エピローグ

 壁を覆うステンドグラスから差し込んだ光が、彼の手を照らしている。床につけた片膝が、絨毯の毛を押しつぶした。帯刀していた剣は利き手と逆側の床に置いている。彼は首を垂れたまま静かに次の言葉を待った。


「――確かに、セリーニ・デラの監視役はお前の兄に任せようと考えていた。それをレオ、お前が引き受けると?」


 レオが膝まづいている場所からずっと奥、玉座に座った国王がそう言った。彼と国王の間には、白いフードコートを着た神告庁の一団が立っている。

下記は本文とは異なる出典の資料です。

(** Two closes of the shared handle: the first leaves the acceptor
    running, the second stops it. *)
Lemma X7_witness :
  exists w1 w2 : World,
    Close Double.input_connected Scene.world_shared = Done None w1 /\
    trace w1 = trace Scene.world_shared ++ [ChanClose 0] /\
    Close (with_eventChan (Some 1) Scene.input_copy) w1 = Done None w2 /\
    trace w2 = trace w1 ++ [ChanClose 1; AcceptorStop 0].
Proof.
  apply (@X7_only_the_last_Close_stops_the_engine Double.ext
           Double.input_connected (with_eventChan (Some 1) Scene.input_copy)
           Scene.world_shared Double.cfg_bytes 0 0 1 Scene.shared_twice);
    try reflexivity; try (split; reflexivity). lia.
Defined.

(** Closing the closed adapter again, after its file was reconnected. *)
Lemma X8_witness :
  Close Double.input_connected Scene.world_reconnected
    = Panic "close of closed channel" Scene.world_reconnected.
Proof.
  apply (@X8_second_Close_panics Double.ext Double.input_connected
           Double.world_started Double.world_closed Scene.world_reconnected None);
    [exact Scene_Close|].
  apply rtc_once. exists (CallConnect (Double.input0 "acceptor")). reflexivity.
Defined.

(** The adapter built from the configuration, before any [Connect]. *)
Lemma X9_witness :
  (forall ctx pick,
     Read (Double.input0 "acceptor") ctx pick Double.world0
       = Done (Double.input0 "acceptor", (None, None, Some ErrNotConnected))
              Double.world0) /\
  Close (Double.input0 "acceptor") Double.world0
    = Panic "close of nil channel" Double.world0 /\
  (forall id, OnLogon (Double.input0 "acceptor") id Double.world0
              = Blocked Double.world0) /\
  (forall id, OnLogout (Double.input0 "acceptor") id Double.world0
              = Blocked Double.world0).
Proof.
  apply (@X9_adapter_before_Connect Double.ext (Double.conf "acceptor")
           (Double.input0 "acceptor") Double.world0).
  reflexivity.
Defined.

(** A logon after the close panics, also once the file is reconnected. *)
Lemma X10_witness :
  OnLogon Double.input_connected "S1"%string Scene.world_reconnected
    = Panic "send on closed channel" Scene.world_reconnected.
Proof.
  apply (@X10_callbacks_after_Close_panic Double.ext Double.input_connected
           Double.world_started Double.world_closed Scene.world_reconnected
           None "S1"%string); [exact Scene_Close|].
  apply rtc_once. exists (CallConnect (Double.input0 "acceptor")). reflexivity.
Defined.


(** A cancelled read with a logon parked, then the read that takes it. *)
Lemma X12_witness :
  Read Double.input_connected (Some "context canceled"%string) false Scene.world_parked
    = Done (Double.input_connected, (None, None, Some "context canceled"%string))
           Scene.world_parked /\
  Read Double.input_connected None true Scene.world_parked
    = Done (Double.input_connected,
            (Some {| body := [];
                     meta := <["quickfix_event"%string := "logon"%string]>
                               (<["quickfix_session_id"%string := ""%string]> ∅) |},
             Some ack_nil, None)) Double.world_started.
Proof.
  destruct (@X12_cancelled_Read_leaves_the_event Double.ext Double.input_connected
              Scene.world_parked 0
              {| closed := false; sendq := [Scene.logon_event] |}
              Scene.logon_event [] "context canceled"%string
              eq_refl eq_refl eq_refl) as [Hcancel Hnext].
  split; [exact Hcancel|]. exact (Hnext true).
Defined.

「はい。自分はセリーニ・デラとも面識があります。怪しまれる事なく接近できますし、もし彼女が任務から逃亡するようなことがあれば・・・」


「お前が始末できると?」


「はい」


 神告庁の中の1人が、プッと噴き出した。


「国王。レオ・カンタレラは兄弟の中でも一番の出来損ない。それ故第三隊に留まっているのです。その彼に大役が勤まると?」


「ふむ・・・」


 神告庁の発言に、国王は黙り込んでしまう。レオは何も言わず、奥歯を噛みしめた。


「まあ、良いだろう。先ずはお前が行ってみろ。ただし何も成さずに帰ってきた時、第三隊にお前の席は無いと思え」


「――はっ」


 レオはさらに深々と頭を下げた。


「もう良い。さっさと行け」


 そう言われて、彼は剣を取るとサッと立ち上がった。


「我が国王に幸あれ」


 青い制服の隊士が護衛する扉を通り、レオは謁見の間から去った。後ろから囁き声が聞こえたが、振り返らなかった。

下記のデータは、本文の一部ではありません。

Lemma unknown_action_creates_no_step_witness :
  let this := Example.generator (Example.answering "fly") ∅ in
  let messages :=
    [ {| ChatMessage.role := ChatMessage.system; ChatMessage.content := systemPrompt this |};
      {| ChatMessage.role := ChatMessage.user;
         ChatMessage.content := "## TASK" +:+ newline +:+ "Find X" |} ] in
  (generateNextStep this [] Example.observed []).2
  = [] ++ hook Example.observed (OnStepGenerationStarted Example.observed messages)
       ++ [GenerateText messages Example.observed; Parse "fly"; GetAction "fly"]
       ++ hook Example.observed
            (OnStepGenerationFinished Example.observed "fly"
               (ErrorStep "fly" (Error "unknown action fly"))).
Proof.
  intros this messages.
  apply (unknown_action_creates_no_step this [] Example.observed messages "fly"
           {| action := Some "fly"; _freeText := ""; fields := [] |} "fly"
           (Error "unknown action fly") []);
    reflexivity.
Defined.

 一階まで降りていくと、入口から向かって左手、城の西側に向かう廊下を歩いた。途中にある扉を抜けて渡り廊下を通ると、修練場が見えた。レオと同じく黒い制服を着た隊士達が、庭に出て練習用の木剣で斬り合いをしていた。渡り廊下を挟んだ反対側では、紫色の制服を来た男達が酒を片手に寝転がっている。

 修練をしていた隊士達はレオの姿を見るなり剣を降ろし、その場で姿勢を整えた。黒髪を短く整え、日焼けした男が一歩前に出た。胸には銀色の徽章を着けている。

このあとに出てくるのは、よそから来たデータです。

(** X24.  With the orchestrator behind it, a handler answers a request
    whose ["command"] is a string that is not empty with status 200 or
    400, never 500: the body of the reply is the envelope that
    [EntraIDAgent.process_command] returns, the status is 200 when the
    plan was completed and 400 when the envelope is a failure, and the
    state is the one the orchestrator leaves. *)
Theorem handler_with_orchestrator {W : Type} {S : Services W}
    (handler : option (value -> M (agent_world W) value) -> outcome value
               -> M (agent_world W) http_reply)
    (method : value -> M (agent_world W) value)
    (req_body : value) (command_text : string) (a : agent_world W) :
  In handler adapters ->
  (forall a0, method (PStr command_text) a0 = process_command command_text a0) ->
  dict_get req_body "command" PNone = Return (PStr command_text) ->
  command_text <> "" ->
  exists envelope a' status,
    process_command command_text a = (Return envelope, a')
    /\ handler (Some method) (Return req_body) a
       = (Return {| reply_status := status; reply_body := envelope |}, a')
    /\ ((status = 200
         /\ exists app_name app_client_id app_id sp_id client_secret,
             envelope = created app_name app_client_id app_id sp_id client_secret)
        \/ (status = 400 /\ exists message, envelope = failure message)).
Proof.
  intros Hin Hmethod Hcommand Hne. rewrite (in_adapters _ Hin).
  assert (Ht : truthy (PStr command_text) = true).
  { simpl. destruct (String.eqb_spec command_text ""); [contradiction|reflexivity]. }
  assert (Hp : exists envelope a',
             process_command command_text a = (Return envelope, a')
             /\ is_envelope envelope).
  { unfold process_command, try_except.
    destruct (dispatch command_text a) as [[v|e] a'] eqn:Hd.
    - exists v, a'. split; [reflexivity|]. eapply dispatch_returns; eauto.
    - exists (rejected e), a'. split; [reflexivity|]. right. eexists; reflexivity. }
  destruct Hp as (envelope & a' & Hp & Henv).
  unfold FunctionApp.process_command, try_except, bind, lift.
  rewrite Hcommand, Ht. simpl. rewrite Hmethod, Hp.
  destruct Henv as [(n & ci & i & sp & cs & ->) | (message & ->)].
  - exists (created n ci i sp cs), a', 200. split; [reflexivity|].
    split; [reflexivity|]. left. split; [reflexivity|]. eauto 6.
  - exists (failure message), a', 400. split; [reflexivity|].
    split; [reflexivity|]. right. split; [reflexivity|]. eauto.
Qed.
End AdapterProperties.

「お疲れ様です、隊長。前勇者の妻にはお会いになれましたか?」

「ああ。そのことで少し相談・・・いや、報告がある。俺はこれからセリーニ・デラに同行し魔王城に向かう」


 男は豆鉄砲を食らったような顔をした。


「――同行!?それでは、我々も支度を・・・」

「いや、俺一人で行く。俺が不在の間、トリトが代理隊長となるように」

「そんな、急には無理です!」

「副隊長としてやっている仕事と大して変わらない。トリトなら問題なくこなせるよ」

「・・・」


 トリトと呼ばれたその男は言葉を失ってしまった。


「あとドラゴンを3匹借りる。恐らく当日に長期用のドラゴンを借りるのは難しいだろう。返却するために1人着いて来てほしい」

「では自分が――」とトリト。

「いや、指揮役がいなくなったら他の隊士が混乱する。・・・そうだな、お前いけそうか?」


 レオはまだ新人の隊士に声をかけた。新人は上ずった声で「はい!」とだけ返事をした。


「では着いてくるように。トリト、悪いが後は頼む」

「承知いたしました。・・・お気をつけて」


 片手を挙げて挨拶をすると、レオは修練場を後にした。